Saved entries:
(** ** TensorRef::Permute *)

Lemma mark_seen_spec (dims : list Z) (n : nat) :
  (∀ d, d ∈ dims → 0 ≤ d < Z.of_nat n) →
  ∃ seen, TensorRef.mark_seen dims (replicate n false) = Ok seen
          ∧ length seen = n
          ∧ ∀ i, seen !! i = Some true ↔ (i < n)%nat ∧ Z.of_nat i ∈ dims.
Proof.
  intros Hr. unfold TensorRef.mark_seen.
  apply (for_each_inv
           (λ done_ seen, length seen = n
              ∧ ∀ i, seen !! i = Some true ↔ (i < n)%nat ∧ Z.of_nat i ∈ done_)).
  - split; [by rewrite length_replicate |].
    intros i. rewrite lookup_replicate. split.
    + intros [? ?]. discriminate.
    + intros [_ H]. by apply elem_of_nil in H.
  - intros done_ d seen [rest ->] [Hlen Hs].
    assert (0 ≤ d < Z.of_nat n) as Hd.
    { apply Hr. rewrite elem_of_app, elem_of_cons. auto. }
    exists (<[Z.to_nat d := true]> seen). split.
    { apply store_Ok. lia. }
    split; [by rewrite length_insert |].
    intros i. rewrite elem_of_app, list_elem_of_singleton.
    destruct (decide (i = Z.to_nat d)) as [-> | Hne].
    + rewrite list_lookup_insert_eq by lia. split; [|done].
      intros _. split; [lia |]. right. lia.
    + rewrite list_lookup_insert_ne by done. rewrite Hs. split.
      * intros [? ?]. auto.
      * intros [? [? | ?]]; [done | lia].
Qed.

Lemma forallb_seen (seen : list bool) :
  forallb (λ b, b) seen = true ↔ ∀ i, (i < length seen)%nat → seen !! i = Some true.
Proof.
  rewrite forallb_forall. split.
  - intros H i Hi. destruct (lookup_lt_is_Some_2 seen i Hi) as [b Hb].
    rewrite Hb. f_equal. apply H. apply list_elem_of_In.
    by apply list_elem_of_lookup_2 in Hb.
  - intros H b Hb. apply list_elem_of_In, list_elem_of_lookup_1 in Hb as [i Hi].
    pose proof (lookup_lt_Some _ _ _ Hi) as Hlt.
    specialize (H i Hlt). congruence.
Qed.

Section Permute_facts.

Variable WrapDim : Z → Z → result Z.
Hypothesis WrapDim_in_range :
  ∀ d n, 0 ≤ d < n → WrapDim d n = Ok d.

==

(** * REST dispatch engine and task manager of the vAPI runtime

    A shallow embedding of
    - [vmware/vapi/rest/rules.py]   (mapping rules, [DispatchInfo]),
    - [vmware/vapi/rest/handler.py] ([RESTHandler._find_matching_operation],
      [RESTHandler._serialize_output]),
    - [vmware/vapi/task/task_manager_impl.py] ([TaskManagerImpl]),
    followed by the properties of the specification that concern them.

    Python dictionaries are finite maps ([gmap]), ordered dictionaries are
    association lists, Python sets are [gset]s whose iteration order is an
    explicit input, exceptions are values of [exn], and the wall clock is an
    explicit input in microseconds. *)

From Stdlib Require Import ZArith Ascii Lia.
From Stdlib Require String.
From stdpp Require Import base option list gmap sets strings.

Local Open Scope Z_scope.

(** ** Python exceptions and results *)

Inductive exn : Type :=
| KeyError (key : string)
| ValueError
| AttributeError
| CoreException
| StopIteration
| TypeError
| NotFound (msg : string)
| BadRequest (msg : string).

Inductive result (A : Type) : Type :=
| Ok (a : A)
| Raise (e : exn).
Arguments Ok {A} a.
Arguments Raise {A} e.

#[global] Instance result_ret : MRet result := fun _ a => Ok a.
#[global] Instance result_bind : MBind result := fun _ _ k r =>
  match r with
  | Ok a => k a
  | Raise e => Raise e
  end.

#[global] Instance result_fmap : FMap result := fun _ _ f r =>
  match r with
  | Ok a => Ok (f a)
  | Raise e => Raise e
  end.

...

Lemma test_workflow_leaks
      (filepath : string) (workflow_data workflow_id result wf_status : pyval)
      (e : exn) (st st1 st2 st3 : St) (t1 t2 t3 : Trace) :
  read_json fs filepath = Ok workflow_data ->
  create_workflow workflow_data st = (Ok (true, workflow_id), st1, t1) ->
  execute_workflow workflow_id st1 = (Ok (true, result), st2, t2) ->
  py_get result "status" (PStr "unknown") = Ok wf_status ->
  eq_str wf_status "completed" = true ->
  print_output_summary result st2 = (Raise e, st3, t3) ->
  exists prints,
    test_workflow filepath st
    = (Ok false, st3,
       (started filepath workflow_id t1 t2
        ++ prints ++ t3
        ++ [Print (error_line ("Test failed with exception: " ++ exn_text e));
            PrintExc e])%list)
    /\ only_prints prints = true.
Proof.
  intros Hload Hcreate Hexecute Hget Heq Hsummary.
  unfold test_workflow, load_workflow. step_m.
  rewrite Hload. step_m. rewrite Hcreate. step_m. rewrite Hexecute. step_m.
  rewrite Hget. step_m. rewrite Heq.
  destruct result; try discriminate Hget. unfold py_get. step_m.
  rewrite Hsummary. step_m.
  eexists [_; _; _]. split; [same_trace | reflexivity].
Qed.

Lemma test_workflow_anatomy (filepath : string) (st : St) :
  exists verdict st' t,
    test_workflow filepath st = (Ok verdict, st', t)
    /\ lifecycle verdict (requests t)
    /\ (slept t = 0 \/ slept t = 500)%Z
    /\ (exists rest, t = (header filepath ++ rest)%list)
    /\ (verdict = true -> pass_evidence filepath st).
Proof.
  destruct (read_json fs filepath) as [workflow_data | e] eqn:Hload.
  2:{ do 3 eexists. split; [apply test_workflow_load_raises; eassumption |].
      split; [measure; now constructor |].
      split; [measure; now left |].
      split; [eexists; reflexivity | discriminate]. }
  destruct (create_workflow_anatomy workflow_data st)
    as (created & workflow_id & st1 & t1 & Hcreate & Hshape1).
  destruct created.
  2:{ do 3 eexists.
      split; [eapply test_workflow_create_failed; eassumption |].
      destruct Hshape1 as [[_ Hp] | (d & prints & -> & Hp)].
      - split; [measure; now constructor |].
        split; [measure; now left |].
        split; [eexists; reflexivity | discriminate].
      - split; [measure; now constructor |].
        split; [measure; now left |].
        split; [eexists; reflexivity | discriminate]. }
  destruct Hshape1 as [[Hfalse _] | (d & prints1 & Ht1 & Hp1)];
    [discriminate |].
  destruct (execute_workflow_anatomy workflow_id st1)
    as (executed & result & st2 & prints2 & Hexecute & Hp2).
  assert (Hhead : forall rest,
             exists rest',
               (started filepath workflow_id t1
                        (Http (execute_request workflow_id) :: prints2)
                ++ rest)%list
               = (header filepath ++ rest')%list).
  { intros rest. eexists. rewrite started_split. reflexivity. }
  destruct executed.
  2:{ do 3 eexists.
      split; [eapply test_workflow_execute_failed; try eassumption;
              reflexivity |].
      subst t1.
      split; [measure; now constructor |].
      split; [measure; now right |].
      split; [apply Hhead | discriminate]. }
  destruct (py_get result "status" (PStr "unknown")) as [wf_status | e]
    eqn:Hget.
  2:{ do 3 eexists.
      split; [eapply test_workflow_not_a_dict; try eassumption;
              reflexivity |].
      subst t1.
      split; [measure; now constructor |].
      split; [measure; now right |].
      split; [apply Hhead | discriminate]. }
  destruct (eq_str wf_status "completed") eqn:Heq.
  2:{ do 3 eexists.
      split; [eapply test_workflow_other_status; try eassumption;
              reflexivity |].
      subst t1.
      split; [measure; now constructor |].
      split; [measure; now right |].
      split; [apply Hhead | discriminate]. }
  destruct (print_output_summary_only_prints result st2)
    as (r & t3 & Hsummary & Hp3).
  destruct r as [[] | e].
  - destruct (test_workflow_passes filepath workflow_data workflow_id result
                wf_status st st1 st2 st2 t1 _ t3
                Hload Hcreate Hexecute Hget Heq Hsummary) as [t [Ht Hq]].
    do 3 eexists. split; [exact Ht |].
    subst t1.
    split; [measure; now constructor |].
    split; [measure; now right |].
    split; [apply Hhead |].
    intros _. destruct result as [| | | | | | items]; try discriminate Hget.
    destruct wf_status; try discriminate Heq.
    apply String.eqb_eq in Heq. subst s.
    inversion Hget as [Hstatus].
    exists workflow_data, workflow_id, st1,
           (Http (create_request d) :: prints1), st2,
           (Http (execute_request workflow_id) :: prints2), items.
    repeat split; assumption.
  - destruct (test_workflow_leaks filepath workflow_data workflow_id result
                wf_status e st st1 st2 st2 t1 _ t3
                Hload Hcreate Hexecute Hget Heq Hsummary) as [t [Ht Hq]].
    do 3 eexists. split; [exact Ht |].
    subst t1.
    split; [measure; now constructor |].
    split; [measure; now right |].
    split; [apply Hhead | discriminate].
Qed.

• [Task to complete]
Tally the lines above that contain the word "Inductive", and reply with only the number.

• [Response area]
2